» **Action item**: How do the records below read from their first line through the line containing "Some stored ->"? Write those lines out exactly.

» **Exercise data**:
*** Begin section ***
Lemma afterRemove_absent (filename : string) (s : SourceIndex E) :
  TranslationUnits.find filename (translationUnits_ s) = None ->
  afterRemove filename s = s.
Proof. unfold afterRemove. intros ->. reflexivity. Qed.

Lemma fullRebuild_run (p : FilePath.t) (args : list string) (writeTime : Z)
      (s : SourceIndex E) :
  let filename := FilePath.absolutePath p in
  let s1 := afterRemove filename s in
  let args' := parseArgs s1 args in
  fullRebuild env p args writeTime s =
  Some (afterParse filename args' writeTime (unsavedFiles env)
          (fst (parseTranslationUnit (index_ s1) filename args'
                  (unsavedFiles env) (engine s1)))
          (snd (parseTranslationUnit (index_ s1) filename args'
                  (unsavedFiles env) (engine s1)))
          s1).
Proof.
  intros filename s1 args'.
  unfold fullRebuild, bind. rewrite removeTranslationUnit_run.
  fold filename. fold s1. unfold getVerbose, getIndex, clangParse.
  fold (parseArgs s1 args). fold args'.
  destruct (parseTranslationUnit (index_ s1) filename args'
              (unsavedFiles env) (engine s1)) as [h e2].
  unfold afterParse. cbn [fst snd].
  destruct (negb (h =? NULL)%N); reflexivity.
Qed.

Lemma fullRebuild_present (p : FilePath.t) (args : list string)
      (writeTime : Z) (s : SourceIndex E) (stored : StoredTranslationUnit) :
  TranslationUnits.find (FilePath.absolutePath p) (translationUnits_ s)
    = Some stored ->
  let filename := FilePath.absolutePath p in
  let args' := parseArgs s args in
  let e1 := disposeTranslationUnit (tu stored) (engine s) in
  fullRebuild env p args writeTime s =
  Some (afterParse filename args' writeTime (unsavedFiles env)
          (fst (parseTranslationUnit (index_ s) filename args'
                  (unsavedFiles env) e1))
          (snd (parseTranslationUnit (index_ s) filename args'
                  (unsavedFiles env) e1))
          (mkSourceIndex (index_ s) (verbose_ s)
             (TranslationUnits.remove filename (translationUnits_ s))
             e1 (calls s ++ [DisposeCall (tu stored)]) (errorLog s))).
Proof.
  intros Hf filename args' e1. rewrite fullRebuild_run. cbv zeta.
  unfold afterRemove. rewrite Hf. reflexivity.
Qed.

Lemma fullRebuild_absent (p : FilePath.t) (args : list string)
      (writeTime : Z) (s : SourceIndex E) :
  TranslationUnits.find (FilePath.absolutePath p) (translationUnits_ s)
    = None ->
  let filename := FilePath.absolutePath p in
  let args' := parseArgs s args in
  fullRebuild env p args writeTime s =
  Some (afterParse filename args' writeTime (unsavedFiles env)
          (fst (parseTranslationUnit (index_ s) filename args'
                  (unsavedFiles env) (engine s)))
          (snd (parseTranslationUnit (index_ s) filename args'
                  (unsavedFiles env) (engine s)))
          s).
Proof.
  intros Hf filename args'. rewrite fullRebuild_run. cbv zeta.
  rewrite afterRemove_absent by assumption. reflexivity.
Qed.

(** On a translation unit the fuel plays no part. *)
Lemma getTranslationUnit_source (fuel : nat) (p : FilePath.t) :
  isTranslationUnit p = true ->
  getTranslationUnit env (S fuel) p = getSourceTranslationUnit env p.
Proof. intro Hp. simpl. rewrite Hp. reflexivity. Qed.

Lemma getSourceTranslationUnit_run (p : FilePath.t) (s : SourceIndex E) :
  let args := compileArgsForTranslationUnit env p in
  let writeTime := fileLastWriteTime env p in
  let filename := FilePath.absolutePath p in
  getSourceTranslationUnit env p s =
  match TranslationUnits.find filename (translationUnits_ s) with
  | Some stored =>
      if list_eq_dec string_dec args (compileArgs stored) then
        if (writeTime =? lastWriteTime stored)%Z then
          Some ({| filename_ := filename; cxTU_ := tu stored |}, s)
        else if (fst (reparseTranslationUnit (tu stored) (unsavedFiles env)
                        (engine s)) =? 0)%Z then
          Some ({| filename_ := filename; cxTU_ := tu stored |},
                stored_as (TranslationUnits.add filename
                             (touched stored writeTime)
                             (translationUnits_ s))
                          (afterReparse env stored s))
        else
          fullRebuild env p args writeTime
            (logged ("Error re-parsing translation unit " ++ filename)
                    (afterReparse env stored s))
      else fullRebuild env p args writeTime s
  | None => fullRebuild env p args writeTime s
  end.
Proof.
  intros args writeTime filename.
  unfold getSourceTranslationUnit, bind, getUnits.
  fold args. fold writeTime. fold filename.
  destruct (TranslationUnits.find filename (translationUnits_ s))
    as [stored|]; [|reflexivity].
  destruct (list_eq_dec string_dec args (compileArgs stored));
    [|reflexivity].
  destruct (writeTime =? lastWriteTime stored)%Z; [reflexivity|].
  unfold clangReparse, afterReparse.
  destruct (reparseTranslationUnit (tu stored) (unsavedFiles env) (engine s))
    as [r e1].
  cbn [fst snd].
  destruct (r =? 0)%Z; reflexivity.
Qed.

(** [scanStored] only asks questions. *)
Lemma scanStored_store (p : FilePath.t)
      (l : list (string * StoredTranslationUnit)) (s : SourceIndex E) :
  exists r cs,
    scanStored p l s =
    Some (r, mkSourceIndex (index_ s) (verbose_ s) (translationUnits_ s)
               (engine s) (calls s ++ cs) (errorLog s)).
Proof.
  revert s. induction l as [|[k st] l IH]; intro s.
  - exists None, []. simpl. unfold ret. rewrite app_nil_r.
    destruct s; reflexivity.
  - simpl. unfold bind, includesFile. cbn [cxTU_].
    destruct (getFile (tu st) (FilePath.absolutePath p) (engine s)).
    + eexists. eexists. reflexivity.
    + match goal with |- context [scanStored p l ?s1] =>
        destruct (IH s1) as (r & cs & ->) end.
      fields. exists r. eexists. rewrite <- app_assoc. reflexivity.
Qed.

Lemma disposeAll_run (l : list (string * StoredTranslationUnit))
      (s : SourceIndex E) :
  disposeAll l s =
  Some (tt, mkSourceIndex (index_ s) (verbose_ s) (translationUnits_ s)
              (disposedEngine l (engine s))
              (calls s ++ disposeCalls l) (errorLog s)).
Proof.
  revert s. induction l as [|[k st] l IH]; intro s.
  - simpl. unfold ret. rewrite app_nil_r. destruct s; reflexivity.
  - simpl. unfold bind, clangDispose. rewrite IH.
    fields. cbn [snd]. rewrite <- app_assoc. reflexivity.
Qed.

Lemma removeAllTranslationUnits_run (s : SourceIndex E) :
  removeAllTranslationUnits s =
  Some (tt, mkSourceIndex (index_ s) (verbose_ s)
              (TranslationUnits.empty StoredTranslationUnit)
              (disposedEngine (TranslationUnits.elements (translationUnits_ s))
                              (engine s))
              (calls s ++
               disposeCalls (TranslationUnits.elements (translationUnits_ s)))
              (errorLog s)).
Proof.
  unfold removeAllTranslationUnits, bind, getUnits.
  rewrite disposeAll_run. reflexivity.
Qed.

End Steps.

(** ** Invariants of the map *)

Lemma find_elements (m : TranslationUnitsMap) (k : string)
      (st : StoredTranslationUnit) :
  TranslationUnits.find k m = Some st <->
  In (k, st) (TranslationUnits.elements m).
Proof.
  rewrite <- TUFacts.find_mapsto_iff, TUFacts.elements_mapsto_iff.
  rewrite InA_alt. split.
  - intros ((k', st') & [Hk Hs] & Hin). simpl in Hk, Hs. subst. exact Hin.
  - intro Hin. exists (k, st). split; [split; reflexivity | exact Hin].
Qed.

Lemma paths_NoDup (m : TranslationUnitsMap) : NoDup (paths m).
Proof.
  unfold paths. pose proof (TranslationUnits.elements_3w m) as Hnd.
  induction Hnd as [|[k st] l Hnotin _ IH]; simpl; constructor.
  - intro Hin. apply Hnotin. apply in_map_iff in Hin.
    destruct Hin as ([k' st'] & Hk & Hin). simpl in Hk. subst k'.
    apply InA_alt. exists (k, st'). split; [reflexivity | exact Hin].
  - exact IH.
Qed.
*** End section ***
» **Exercise response**:
Lemma afterRemove_absent (filename : string) (s : SourceIndex E) :
  TranslationUnits.find filename (translationUnits_ s) = None ->
  afterRemove filename s = s.
Proof. unfold afterRemove. intros ->. reflexivity. Qed.

Lemma fullRebuild_run (p : FilePath.t) (args : list string) (writeTime : Z)
      (s : SourceIndex E) :
  let filename := FilePath.absolutePath p in
  let s1 := afterRemove filename s in
  let args' := parseArgs s1 args in
  fullRebuild env p args writeTime s =
  Some (afterParse filename args' writeTime (unsavedFiles env)
          (fst (parseTranslationUnit (index_ s1) filename args'
                  (unsavedFiles env) (engine s1)))
          (snd (parseTranslationUnit (index_ s1) filename args'
                  (unsavedFiles env) (engine s1)))
          s1).
Proof.
  intros filename s1 args'.
  unfold fullRebuild, bind. rewrite removeTranslationUnit_run.
  fold filename. fold s1. unfold getVerbose, getIndex, clangParse.
  fold (parseArgs s1 args). fold args'.
  destruct (parseTranslationUnit (index_ s1) filename args'
              (unsavedFiles env) (engine s1)) as [h e2].
  unfold afterParse. cbn [fst snd].
  destruct (negb (h =? NULL)%N); reflexivity.
Qed.

Lemma fullRebuild_present (p : FilePath.t) (args : list string)
      (writeTime : Z) (s : SourceIndex E) (stored : StoredTranslationUnit) :
  TranslationUnits.find (FilePath.absolutePath p) (translationUnits_ s)
    = Some stored ->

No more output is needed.